Modeling multi-mechanism coupled engineering systems—such as steel fiber-reinforced concrete beams—poses significant challenges for symbolic regression. To address this, we propose a domain-knowledge-guided Genetic Superposition Programming (GSP) framework. GSP ensures physical consistency through physics-driven input-space decomposition and symbolic superposition. It further incorporates an Adaptive Hierarchical Symbolic Abstraction Mechanism (AHSAM), ANOVA-based feature screening, and validation-guided pruning to enable multi-population coevolution and statistically significant symbolic compression and fusion. In 30 independent experiments, GSP significantly outperforms multi-gene genetic programming baselines: it achieves lower training and test RMSE (p < 0.01), tighter error distribution, and superior generalization. The framework thus enhances interpretability, convergence reliability, and modeling accuracy of symbolic regression for complex engineering systems.

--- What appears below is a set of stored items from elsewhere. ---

(** X3. If one of the properties [pin], [max_voltage] and [address] raises,
    the ones before it being fine, then [ZigBeeAnalogIn.update] raises that
    error and neither the object nor the world changes: the device is not
    called and the cached value stays. *)
Theorem analog_update_bad_config (ent : ZigBeeAnalogIn.t) (w : World)
    (e : exn) :
  let cfg := ZigBeeAnalogIn._config ent in
  ZigBeePinConfig.pin cfg = Raise e \/
  (is_Ok (ZigBeePinConfig.pin cfg) = true /\
   ZigBeeAnalogInConfig.max_voltage cfg = Raise e) \/
  (is_Ok (ZigBeePinConfig.pin cfg) = true /\
   is_Ok (ZigBeeAnalogInConfig.max_voltage cfg) = true /\
   ZigBeeConfig.address cfg = Raise e) ->
  ZigBeeAnalogIn.update {| self := ent; world := w |}
    = (Raise e, {| self := ent; world := w |}).
Proof.
  intros cfg H.
  unfold ZigBeeAnalogIn.update, bind, gets, lift. cbn [self]. fold cfg.
  destruct H as [-> | [[Hp ->] | (Hp & Hm & ->)]]; [reflexivity | |].
  - destruct (ZigBeePinConfig.pin cfg); [reflexivity | discriminate Hp].
  - destruct (ZigBeePinConfig.pin cfg); [|discriminate Hp].
    destruct (ZigBeeAnalogInConfig.max_voltage cfg);
      [reflexivity | discriminate Hm].
Qed.

(** X4. Reading back what was written. For a configuration made by a
    digital constructor and distinct LOW and HIGH levels: when the driver's
    read returns the level that [bool2state] gives for [b], [update]
    returns and the cached state is [b], whatever it was before. *)
Theorem update_reads_back (config : gmap string PyVal)
    (cfg : ZigBeeDigitalPinConfig.t) (prior b : bool) (w : World)
    (p : PyVal) (a : option (list byte)) (raw : Raw) (hw' : HW) :
  digital_config_of config cfg ->
  LOW <> HIGH ->
  ZigBeeDigitalPinConfig.pin cfg = Ok p ->
  ZigBeeDigitalPinConfig.address cfg = Ok a ->
  getitem KBool (ZigBeeDigitalPinConfig.bool2state cfg) b = Ok raw ->
  get_gpio_pin p a (hardware w) = (Ok raw, hw') ->
  ZigBeeDigitalIn.update
    {| self := {| ZigBeeDigitalIn._config := cfg;
                  ZigBeeDigitalIn._state := prior |};
       world := w |}
  = (Ok tt,
     {| self := {| ZigBeeDigitalIn._config := cfg;
                   ZigBeeDigitalIn._state := b |};
        world := {| hardware := hw';
                    log := log w ++ [EvGetGpioPin p a] |} |}).
Proof.
  intros Hc Hne Hp Ha Hr Hd.
  rewrite (digital_update_run
             {| ZigBeeDigitalIn._config := cfg;
                ZigBeeDigitalIn._state := prior |} w p a Hp Ha), Hd.
  cbn [ZigBeeDigitalIn._config].
  destruct (digital_config_shape _ _ Hc) as [Hb Hs]. rewrite Hs.
  assert (HIGH <> LOW) as Hne' by congruence.
  unfold getitem in Hr.
  destruct Hb as [Hb | Hb]; rewrite Hb in Hr |- *;
    rewrite dict_swap_two by assumption;
    destruct b; cbn in Hr; injection Hr as <-; cbn;
    repeat case_decide; try congruence; reflexivity.
Qed.
End EntityProperties.

Section Compositions.
Context {X : XBee} {DEVICE : ZigBee}.
Local Open Scope py_scope.

(** X5. [turn_on] followed by [turn_off], both writes succeeding: the
    device is asked to set the pin to [bool2state[True]] and then to
    [bool2state[False]], each write is followed by its report when the
    entity is not polled, and the cached state is [False] in the end. *)
Theorem turn_on_then_turn_off (cfg : ZigBeeDigitalPinConfig.t)
    (prior : bool) (w : World) (p : PyVal) (a : option (list byte))
    (raw_on raw_off : Raw) (hw1 hw2 : HW) :
  ZigBeeDigitalPinConfig.pin cfg = Ok p ->
  ZigBeeDigitalPinConfig.address cfg = Ok a ->
  getitem KBool (ZigBeeDigitalPinConfig.bool2state cfg) true = Ok raw_on ->
  getitem KBool (ZigBeeDigitalPinConfig.bool2state cfg) false = Ok raw_off ->
  set_gpio_pin p raw_on a (hardware w) = (Ok tt, hw1) ->
  set_gpio_pin p raw_off a hw1 = (Ok tt, hw2) ->
  (ZigBeeDigitalOut.turn_on ;; ZigBeeDigitalOut.turn_off)
    {| self := {| ZigBeeDigitalIn._config := cfg;
                  ZigBeeDigitalIn._state := prior |};
       world := w |}
  = (Ok tt,
     {| self := {| ZigBeeDigitalIn._config := cfg;
                   ZigBeeDigitalIn._state := false |};
        world :=
          {| hardware := hw2;
             log := log w ++ [EvSetGpioPin p raw_on a] ++ reported cfg true
                      ++ [EvSetGpioPin p raw_off a] ++ reported cfg false
          |} |}).
Proof.
  intros Hp Ha Hon Hoff H1 H2.
  unfold ZigBeeDigitalOut.turn_on, ZigBeeDigitalOut.turn_off, bind.
  rewrite (set_state_run
             {| ZigBeeDigitalIn._config := cfg;
                ZigBeeDigitalIn._state := prior |} w true p raw_on a
             Hp Hon Ha), H1.
  cbv beta iota zeta.
  match goal with
  | |- ZigBeeDigitalOut._set_state false {| self := ?e; world := ?w1 |} = _ =>
      rewrite (set_state_run e w1 false p raw_off a Hp Hoff Ha)
  end.
  cbn [hardware log]. rewrite H2. unfold reported.
  cbn [ZigBeeDigitalIn.should_poll ZigBeeDigitalIn._config
       ZigBeeDigitalIn.state ZigBeeDigitalIn.is_on ZigBeeDigitalIn._state].
  rewrite <- !app_assoc. reflexivity.
Qed.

This study presents domain-informed genetic superposition programming (DIGSP), a symbolic regression framework tailored for engineering systems governed by separable physical mechanisms. DIGSP partitions the input space into domain-specific feature subsets and evolves independent genetic programming (GP) populations to model material-specific effects. Early evolution occurs in isolation, while ensemble fitness promotes inter-population cooperation. To enable symbolic superposition, an adaptive hierarchical symbolic abstraction mechanism (AHSAM) is triggered after stagnation across all populations. AHSAM performs analysis of variance- (ANOVA) based filtering to identify statistically significant individuals, compresses them into symbolic constructs, and injects them into all populations through a validation-guided pruning cycle. The DIGSP is benchmarked against a baseline multi-gene genetic programming (BGP) model using a dataset of steel fiber-reinforced concrete (SFRC) beams. Across 30 independent trials with 65% training, 10% validation, and 25% testing splits, DIGSP consistently outperformed BGP in training and test root mean squared error (RMSE). The Wilcoxon rank-sum test confirmed statistical significance (p < 0.01), and DIGSP showed tighter error distributions and fewer outliers. No significant difference was observed in validation RMSE due to limited sample size. These results demonstrate that domain-informed structural decomposition and symbolic abstraction improve convergence and generalization. DIGSP offers a principled and interpretable modeling strategy for systems where symbolic superposition aligns with the underlying physical structure.